Given records
- - -

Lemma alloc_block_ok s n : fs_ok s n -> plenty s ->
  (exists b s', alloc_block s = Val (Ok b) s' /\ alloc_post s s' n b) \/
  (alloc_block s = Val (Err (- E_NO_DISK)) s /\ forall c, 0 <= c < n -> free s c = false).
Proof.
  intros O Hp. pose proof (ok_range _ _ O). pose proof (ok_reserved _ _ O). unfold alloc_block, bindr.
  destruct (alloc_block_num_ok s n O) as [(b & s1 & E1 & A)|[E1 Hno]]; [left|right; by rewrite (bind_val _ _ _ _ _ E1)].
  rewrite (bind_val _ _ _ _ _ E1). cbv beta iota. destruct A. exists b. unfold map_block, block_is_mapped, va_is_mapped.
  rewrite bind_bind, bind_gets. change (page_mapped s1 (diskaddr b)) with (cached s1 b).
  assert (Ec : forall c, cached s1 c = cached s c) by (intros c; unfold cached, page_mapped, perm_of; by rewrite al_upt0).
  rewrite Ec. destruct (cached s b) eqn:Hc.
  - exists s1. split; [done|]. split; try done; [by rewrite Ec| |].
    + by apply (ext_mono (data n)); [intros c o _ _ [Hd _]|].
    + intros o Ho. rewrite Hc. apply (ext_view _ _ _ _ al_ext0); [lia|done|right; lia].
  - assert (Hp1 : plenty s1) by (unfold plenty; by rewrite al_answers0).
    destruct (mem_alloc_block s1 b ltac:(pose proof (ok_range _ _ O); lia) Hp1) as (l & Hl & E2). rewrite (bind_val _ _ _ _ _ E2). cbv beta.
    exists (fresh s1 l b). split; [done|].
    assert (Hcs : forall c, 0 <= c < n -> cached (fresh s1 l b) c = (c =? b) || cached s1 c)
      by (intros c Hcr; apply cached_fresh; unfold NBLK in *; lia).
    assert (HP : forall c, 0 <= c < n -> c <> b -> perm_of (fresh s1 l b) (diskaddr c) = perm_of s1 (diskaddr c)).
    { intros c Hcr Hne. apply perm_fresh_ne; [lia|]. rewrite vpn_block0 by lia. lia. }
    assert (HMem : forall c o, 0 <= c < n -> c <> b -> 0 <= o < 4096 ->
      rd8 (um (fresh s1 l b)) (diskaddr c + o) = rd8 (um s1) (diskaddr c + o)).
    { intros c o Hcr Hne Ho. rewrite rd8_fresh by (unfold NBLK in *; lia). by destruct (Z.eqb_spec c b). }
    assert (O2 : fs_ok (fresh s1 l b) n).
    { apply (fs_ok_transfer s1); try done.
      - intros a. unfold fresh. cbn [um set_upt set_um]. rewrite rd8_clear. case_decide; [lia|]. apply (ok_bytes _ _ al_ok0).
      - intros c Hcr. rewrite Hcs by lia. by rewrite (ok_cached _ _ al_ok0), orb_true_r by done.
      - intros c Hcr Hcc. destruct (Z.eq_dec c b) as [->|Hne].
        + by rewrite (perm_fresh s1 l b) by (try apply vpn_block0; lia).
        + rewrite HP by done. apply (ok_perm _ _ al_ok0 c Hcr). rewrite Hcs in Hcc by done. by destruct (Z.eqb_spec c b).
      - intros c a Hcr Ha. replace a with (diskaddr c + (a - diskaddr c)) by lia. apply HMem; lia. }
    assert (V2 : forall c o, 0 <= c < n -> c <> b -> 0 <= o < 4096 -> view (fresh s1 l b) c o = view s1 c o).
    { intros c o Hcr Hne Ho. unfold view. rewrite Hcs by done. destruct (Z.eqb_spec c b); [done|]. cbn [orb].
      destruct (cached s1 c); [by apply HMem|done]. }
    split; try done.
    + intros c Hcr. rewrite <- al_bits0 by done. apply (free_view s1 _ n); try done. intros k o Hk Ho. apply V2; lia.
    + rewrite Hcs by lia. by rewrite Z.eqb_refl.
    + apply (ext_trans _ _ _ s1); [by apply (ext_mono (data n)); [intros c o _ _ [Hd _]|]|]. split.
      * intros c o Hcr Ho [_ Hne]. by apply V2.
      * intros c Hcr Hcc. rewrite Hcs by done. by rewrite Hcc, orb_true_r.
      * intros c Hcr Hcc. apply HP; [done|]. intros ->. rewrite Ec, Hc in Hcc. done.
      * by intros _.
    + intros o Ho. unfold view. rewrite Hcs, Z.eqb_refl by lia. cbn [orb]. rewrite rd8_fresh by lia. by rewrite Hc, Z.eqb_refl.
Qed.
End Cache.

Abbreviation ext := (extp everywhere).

- - -

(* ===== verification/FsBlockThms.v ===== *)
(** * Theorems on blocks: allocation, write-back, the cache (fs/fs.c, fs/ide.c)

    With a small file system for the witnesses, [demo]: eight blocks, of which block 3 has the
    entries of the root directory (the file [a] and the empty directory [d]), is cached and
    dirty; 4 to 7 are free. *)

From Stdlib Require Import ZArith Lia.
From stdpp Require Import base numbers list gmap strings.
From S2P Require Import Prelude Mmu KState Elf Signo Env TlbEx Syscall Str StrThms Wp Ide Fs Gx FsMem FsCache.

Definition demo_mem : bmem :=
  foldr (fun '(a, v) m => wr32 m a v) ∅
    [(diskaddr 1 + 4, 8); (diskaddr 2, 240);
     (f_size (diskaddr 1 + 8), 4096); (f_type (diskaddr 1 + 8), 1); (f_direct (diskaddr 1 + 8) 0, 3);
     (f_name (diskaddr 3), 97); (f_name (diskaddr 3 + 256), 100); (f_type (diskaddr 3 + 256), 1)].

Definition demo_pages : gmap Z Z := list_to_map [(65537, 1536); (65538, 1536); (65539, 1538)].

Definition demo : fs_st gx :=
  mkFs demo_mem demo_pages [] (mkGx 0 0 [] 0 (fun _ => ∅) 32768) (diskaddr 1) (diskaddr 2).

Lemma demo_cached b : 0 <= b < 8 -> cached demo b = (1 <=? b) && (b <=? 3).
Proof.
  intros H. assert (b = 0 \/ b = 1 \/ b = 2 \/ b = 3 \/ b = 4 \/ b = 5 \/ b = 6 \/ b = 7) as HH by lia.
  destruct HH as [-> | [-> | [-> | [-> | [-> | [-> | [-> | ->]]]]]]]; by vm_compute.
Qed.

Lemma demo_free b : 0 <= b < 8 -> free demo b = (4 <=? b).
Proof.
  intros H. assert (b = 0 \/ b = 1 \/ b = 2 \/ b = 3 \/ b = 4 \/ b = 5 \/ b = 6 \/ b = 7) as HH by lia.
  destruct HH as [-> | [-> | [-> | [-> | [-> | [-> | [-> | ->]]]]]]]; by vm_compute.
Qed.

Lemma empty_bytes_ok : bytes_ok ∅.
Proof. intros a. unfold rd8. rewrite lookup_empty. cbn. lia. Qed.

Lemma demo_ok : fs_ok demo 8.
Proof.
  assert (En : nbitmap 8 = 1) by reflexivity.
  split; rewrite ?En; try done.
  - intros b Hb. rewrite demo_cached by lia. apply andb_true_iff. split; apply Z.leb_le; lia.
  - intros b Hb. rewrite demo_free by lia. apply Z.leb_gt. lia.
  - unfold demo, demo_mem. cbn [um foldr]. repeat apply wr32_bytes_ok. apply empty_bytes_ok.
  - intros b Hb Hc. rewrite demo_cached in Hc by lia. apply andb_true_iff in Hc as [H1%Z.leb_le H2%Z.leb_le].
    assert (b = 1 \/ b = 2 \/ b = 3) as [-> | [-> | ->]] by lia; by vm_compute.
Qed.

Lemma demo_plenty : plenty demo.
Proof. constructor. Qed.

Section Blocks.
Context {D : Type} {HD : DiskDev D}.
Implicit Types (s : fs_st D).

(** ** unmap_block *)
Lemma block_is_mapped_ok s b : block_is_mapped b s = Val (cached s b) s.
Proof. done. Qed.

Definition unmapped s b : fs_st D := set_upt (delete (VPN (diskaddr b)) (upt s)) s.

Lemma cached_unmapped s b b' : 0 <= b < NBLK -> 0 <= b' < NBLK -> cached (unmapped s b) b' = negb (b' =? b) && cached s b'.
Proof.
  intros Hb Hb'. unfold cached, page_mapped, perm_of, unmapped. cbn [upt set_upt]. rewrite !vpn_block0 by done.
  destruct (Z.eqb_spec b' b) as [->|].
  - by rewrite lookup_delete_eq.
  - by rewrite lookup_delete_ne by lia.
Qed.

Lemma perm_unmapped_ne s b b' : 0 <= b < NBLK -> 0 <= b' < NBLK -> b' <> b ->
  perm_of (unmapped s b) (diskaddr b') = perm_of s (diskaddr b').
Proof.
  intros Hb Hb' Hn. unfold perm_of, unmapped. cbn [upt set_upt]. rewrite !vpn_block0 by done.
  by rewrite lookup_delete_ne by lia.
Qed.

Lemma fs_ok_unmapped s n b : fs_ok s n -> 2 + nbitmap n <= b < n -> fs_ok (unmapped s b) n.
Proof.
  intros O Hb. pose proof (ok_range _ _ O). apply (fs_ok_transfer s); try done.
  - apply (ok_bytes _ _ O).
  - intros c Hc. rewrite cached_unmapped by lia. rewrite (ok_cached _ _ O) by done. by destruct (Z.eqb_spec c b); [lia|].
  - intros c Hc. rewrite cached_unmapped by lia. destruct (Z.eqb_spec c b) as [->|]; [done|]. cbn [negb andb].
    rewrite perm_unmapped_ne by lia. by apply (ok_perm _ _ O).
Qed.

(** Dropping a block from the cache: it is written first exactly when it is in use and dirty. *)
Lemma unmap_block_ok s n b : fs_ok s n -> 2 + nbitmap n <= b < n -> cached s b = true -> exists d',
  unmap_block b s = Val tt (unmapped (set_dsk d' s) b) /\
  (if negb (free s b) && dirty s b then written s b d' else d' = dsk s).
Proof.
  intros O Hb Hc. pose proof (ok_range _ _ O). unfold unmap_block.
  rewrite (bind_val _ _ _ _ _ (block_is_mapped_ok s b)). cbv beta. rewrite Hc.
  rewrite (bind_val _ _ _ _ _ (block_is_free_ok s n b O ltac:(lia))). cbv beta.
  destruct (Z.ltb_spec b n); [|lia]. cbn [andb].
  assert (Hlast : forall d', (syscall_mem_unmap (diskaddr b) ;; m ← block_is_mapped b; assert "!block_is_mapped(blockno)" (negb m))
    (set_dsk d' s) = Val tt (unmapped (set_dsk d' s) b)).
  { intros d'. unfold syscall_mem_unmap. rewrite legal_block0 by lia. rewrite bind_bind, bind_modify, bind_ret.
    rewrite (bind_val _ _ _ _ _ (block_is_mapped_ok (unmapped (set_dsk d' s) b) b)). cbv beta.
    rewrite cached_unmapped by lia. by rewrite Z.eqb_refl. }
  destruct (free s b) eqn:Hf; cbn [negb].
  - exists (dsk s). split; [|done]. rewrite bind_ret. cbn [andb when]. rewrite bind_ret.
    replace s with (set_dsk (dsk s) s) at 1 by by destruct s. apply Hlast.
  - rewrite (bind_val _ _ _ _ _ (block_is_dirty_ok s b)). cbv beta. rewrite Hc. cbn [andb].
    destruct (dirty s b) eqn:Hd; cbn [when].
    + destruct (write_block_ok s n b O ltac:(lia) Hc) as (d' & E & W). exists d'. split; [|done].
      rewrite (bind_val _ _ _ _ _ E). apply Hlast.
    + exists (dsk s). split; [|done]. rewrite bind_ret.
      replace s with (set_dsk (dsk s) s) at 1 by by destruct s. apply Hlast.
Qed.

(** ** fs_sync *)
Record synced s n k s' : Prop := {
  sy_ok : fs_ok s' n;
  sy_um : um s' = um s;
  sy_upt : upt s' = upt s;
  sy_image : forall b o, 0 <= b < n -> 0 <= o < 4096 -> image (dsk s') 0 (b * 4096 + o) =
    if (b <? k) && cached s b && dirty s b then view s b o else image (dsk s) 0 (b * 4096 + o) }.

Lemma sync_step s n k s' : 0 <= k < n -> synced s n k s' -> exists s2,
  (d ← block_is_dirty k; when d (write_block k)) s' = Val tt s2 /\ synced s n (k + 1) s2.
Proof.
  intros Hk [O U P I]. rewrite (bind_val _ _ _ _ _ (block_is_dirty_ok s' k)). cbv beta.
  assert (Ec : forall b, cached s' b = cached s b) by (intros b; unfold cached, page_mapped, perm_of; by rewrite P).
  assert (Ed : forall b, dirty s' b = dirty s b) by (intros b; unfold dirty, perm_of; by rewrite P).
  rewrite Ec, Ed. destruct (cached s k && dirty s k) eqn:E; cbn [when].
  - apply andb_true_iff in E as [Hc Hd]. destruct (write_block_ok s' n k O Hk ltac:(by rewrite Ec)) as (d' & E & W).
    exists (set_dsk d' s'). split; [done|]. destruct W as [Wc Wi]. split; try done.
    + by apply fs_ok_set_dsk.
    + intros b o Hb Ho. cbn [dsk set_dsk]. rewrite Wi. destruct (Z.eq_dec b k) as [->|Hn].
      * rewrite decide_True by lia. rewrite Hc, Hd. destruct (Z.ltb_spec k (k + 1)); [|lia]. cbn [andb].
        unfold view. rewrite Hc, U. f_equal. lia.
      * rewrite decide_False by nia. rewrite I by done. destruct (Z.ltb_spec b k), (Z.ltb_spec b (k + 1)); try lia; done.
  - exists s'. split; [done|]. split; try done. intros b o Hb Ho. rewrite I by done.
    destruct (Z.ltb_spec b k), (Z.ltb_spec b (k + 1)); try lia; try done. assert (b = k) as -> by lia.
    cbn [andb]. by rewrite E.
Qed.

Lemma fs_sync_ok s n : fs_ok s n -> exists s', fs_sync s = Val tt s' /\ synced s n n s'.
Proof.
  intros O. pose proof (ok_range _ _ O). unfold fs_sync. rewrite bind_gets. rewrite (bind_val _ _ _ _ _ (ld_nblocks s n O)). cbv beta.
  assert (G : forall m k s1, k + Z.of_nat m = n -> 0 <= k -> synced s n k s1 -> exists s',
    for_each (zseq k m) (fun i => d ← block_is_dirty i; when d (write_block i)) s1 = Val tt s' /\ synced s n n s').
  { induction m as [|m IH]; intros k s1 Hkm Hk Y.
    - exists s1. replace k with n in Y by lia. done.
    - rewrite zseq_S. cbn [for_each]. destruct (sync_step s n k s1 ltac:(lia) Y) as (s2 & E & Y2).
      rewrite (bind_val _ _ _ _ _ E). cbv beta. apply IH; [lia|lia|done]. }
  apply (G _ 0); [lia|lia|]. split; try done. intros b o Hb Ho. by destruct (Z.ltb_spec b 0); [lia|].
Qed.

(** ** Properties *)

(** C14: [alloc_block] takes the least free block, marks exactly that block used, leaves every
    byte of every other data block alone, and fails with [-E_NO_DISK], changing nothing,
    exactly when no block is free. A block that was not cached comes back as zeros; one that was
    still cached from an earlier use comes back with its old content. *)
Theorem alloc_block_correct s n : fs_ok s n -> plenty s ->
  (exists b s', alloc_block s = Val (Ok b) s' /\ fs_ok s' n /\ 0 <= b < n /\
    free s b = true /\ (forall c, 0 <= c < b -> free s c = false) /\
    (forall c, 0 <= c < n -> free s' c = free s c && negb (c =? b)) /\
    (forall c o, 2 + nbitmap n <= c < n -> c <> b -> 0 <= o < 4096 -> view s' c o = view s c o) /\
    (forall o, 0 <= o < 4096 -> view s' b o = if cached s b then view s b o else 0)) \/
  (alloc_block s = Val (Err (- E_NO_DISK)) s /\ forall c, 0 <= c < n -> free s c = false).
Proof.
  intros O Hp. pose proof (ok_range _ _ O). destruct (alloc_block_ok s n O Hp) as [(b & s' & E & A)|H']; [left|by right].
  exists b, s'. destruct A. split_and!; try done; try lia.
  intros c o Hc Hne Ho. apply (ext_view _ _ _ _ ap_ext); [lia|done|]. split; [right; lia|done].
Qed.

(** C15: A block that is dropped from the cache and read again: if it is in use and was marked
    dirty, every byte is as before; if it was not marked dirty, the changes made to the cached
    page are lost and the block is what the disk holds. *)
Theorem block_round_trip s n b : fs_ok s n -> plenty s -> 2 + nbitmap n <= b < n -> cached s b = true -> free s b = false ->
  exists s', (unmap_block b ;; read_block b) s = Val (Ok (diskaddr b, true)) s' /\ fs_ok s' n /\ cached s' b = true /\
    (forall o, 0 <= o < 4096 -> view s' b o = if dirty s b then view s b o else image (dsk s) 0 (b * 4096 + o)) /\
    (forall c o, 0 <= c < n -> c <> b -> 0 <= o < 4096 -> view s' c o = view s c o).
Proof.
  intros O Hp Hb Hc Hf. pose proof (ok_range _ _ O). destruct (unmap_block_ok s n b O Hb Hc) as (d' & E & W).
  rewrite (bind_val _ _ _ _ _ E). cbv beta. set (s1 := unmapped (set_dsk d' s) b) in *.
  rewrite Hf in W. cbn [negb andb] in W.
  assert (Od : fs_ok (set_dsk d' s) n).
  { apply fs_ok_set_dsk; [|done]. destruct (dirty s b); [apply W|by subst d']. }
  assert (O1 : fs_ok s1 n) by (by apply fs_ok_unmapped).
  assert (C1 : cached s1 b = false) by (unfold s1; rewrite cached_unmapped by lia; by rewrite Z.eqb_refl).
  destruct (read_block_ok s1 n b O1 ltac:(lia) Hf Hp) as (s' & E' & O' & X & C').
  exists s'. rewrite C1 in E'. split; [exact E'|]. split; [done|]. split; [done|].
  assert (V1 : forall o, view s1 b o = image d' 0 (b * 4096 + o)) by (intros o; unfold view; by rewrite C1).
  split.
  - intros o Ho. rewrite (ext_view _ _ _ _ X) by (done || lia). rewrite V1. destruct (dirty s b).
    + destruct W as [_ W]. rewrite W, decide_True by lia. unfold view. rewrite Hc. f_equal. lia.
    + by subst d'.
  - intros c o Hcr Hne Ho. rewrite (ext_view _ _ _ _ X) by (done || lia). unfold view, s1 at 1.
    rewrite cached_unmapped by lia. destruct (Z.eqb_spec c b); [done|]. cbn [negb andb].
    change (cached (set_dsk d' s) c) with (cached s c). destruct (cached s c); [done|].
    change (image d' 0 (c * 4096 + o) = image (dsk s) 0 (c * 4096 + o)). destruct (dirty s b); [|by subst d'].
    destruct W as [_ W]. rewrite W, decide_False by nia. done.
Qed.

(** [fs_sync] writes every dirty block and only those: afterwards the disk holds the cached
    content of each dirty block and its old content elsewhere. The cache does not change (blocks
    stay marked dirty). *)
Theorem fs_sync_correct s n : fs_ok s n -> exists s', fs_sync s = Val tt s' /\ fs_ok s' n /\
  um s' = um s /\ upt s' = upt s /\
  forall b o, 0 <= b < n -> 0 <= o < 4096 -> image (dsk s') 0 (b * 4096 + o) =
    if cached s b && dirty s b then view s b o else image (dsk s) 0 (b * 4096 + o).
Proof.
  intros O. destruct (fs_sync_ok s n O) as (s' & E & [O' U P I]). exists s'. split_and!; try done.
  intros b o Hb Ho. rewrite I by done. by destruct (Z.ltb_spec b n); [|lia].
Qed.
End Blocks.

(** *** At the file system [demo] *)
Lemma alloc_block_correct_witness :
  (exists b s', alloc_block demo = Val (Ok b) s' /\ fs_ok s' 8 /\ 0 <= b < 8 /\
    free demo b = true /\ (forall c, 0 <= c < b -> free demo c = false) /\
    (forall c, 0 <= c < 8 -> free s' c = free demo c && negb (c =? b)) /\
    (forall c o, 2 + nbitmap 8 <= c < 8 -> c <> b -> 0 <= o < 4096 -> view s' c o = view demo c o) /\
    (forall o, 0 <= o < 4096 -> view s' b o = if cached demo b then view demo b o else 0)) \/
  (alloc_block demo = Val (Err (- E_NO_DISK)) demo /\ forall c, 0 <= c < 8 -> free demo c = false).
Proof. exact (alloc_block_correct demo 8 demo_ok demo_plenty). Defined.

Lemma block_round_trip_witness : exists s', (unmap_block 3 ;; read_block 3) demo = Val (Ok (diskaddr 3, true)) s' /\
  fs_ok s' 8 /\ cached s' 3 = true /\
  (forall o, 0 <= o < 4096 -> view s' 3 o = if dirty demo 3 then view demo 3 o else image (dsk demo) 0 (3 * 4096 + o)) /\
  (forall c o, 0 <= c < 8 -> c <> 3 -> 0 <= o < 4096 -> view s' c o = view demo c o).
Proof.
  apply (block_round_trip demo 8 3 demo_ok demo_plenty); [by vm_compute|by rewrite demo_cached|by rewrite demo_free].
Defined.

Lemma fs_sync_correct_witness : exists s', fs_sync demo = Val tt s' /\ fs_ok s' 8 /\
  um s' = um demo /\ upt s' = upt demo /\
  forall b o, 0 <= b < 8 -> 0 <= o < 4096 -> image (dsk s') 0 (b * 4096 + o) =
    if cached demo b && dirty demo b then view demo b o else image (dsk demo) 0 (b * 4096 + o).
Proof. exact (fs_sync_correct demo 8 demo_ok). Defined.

- - -

Task objective
Collect the complete line wherever the string "beta" appears in the records.

Worked solution
  rewrite (bind_val _ _ _ _ _ E1). cbv beta iota. destruct A. exists b. unfold map_block, block_is_mapped, va_is_mapped.
    destruct (mem_alloc_block s1 b ltac:(pose proof (ok_range _ _ O); lia) Hp1) as (l & Hl & E2). rewrite (bind_val _ _ _ _ _ E2). cbv beta.
  rewrite (bind_val _ _ _ _ _ (block_is_mapped_ok s b)). cbv beta. rewrite Hc.
  rewrite (bind_val _ _ _ _ _ (block_is_free_ok s n b O ltac:(lia))). cbv beta.
    rewrite (bind_val _ _ _ _ _ (block_is_mapped_ok (unmapped (set_dsk d' s) b) b)). cbv beta.
  - rewrite (bind_val _ _ _ _ _ (block_is_dirty_ok s b)). cbv beta. rewrite Hc. cbn [andb].
  intros Hk [O U P I]. rewrite (bind_val _ _ _ _ _ (block_is_dirty_ok s' k)). cbv beta.
  intros O. pose proof (ok_range _ _ O). unfold fs_sync. rewrite bind_gets. rewrite (bind_val _ _ _ _ _ (ld_nblocks s n O)). cbv beta.
      rewrite (bind_val _ _ _ _ _ E). cbv beta. apply IH; [lia|lia|done]. }
  rewrite (bind_val _ _ _ _ _ E). cbv beta. set (s1 := unmapped (set_dsk d' s) b) in *.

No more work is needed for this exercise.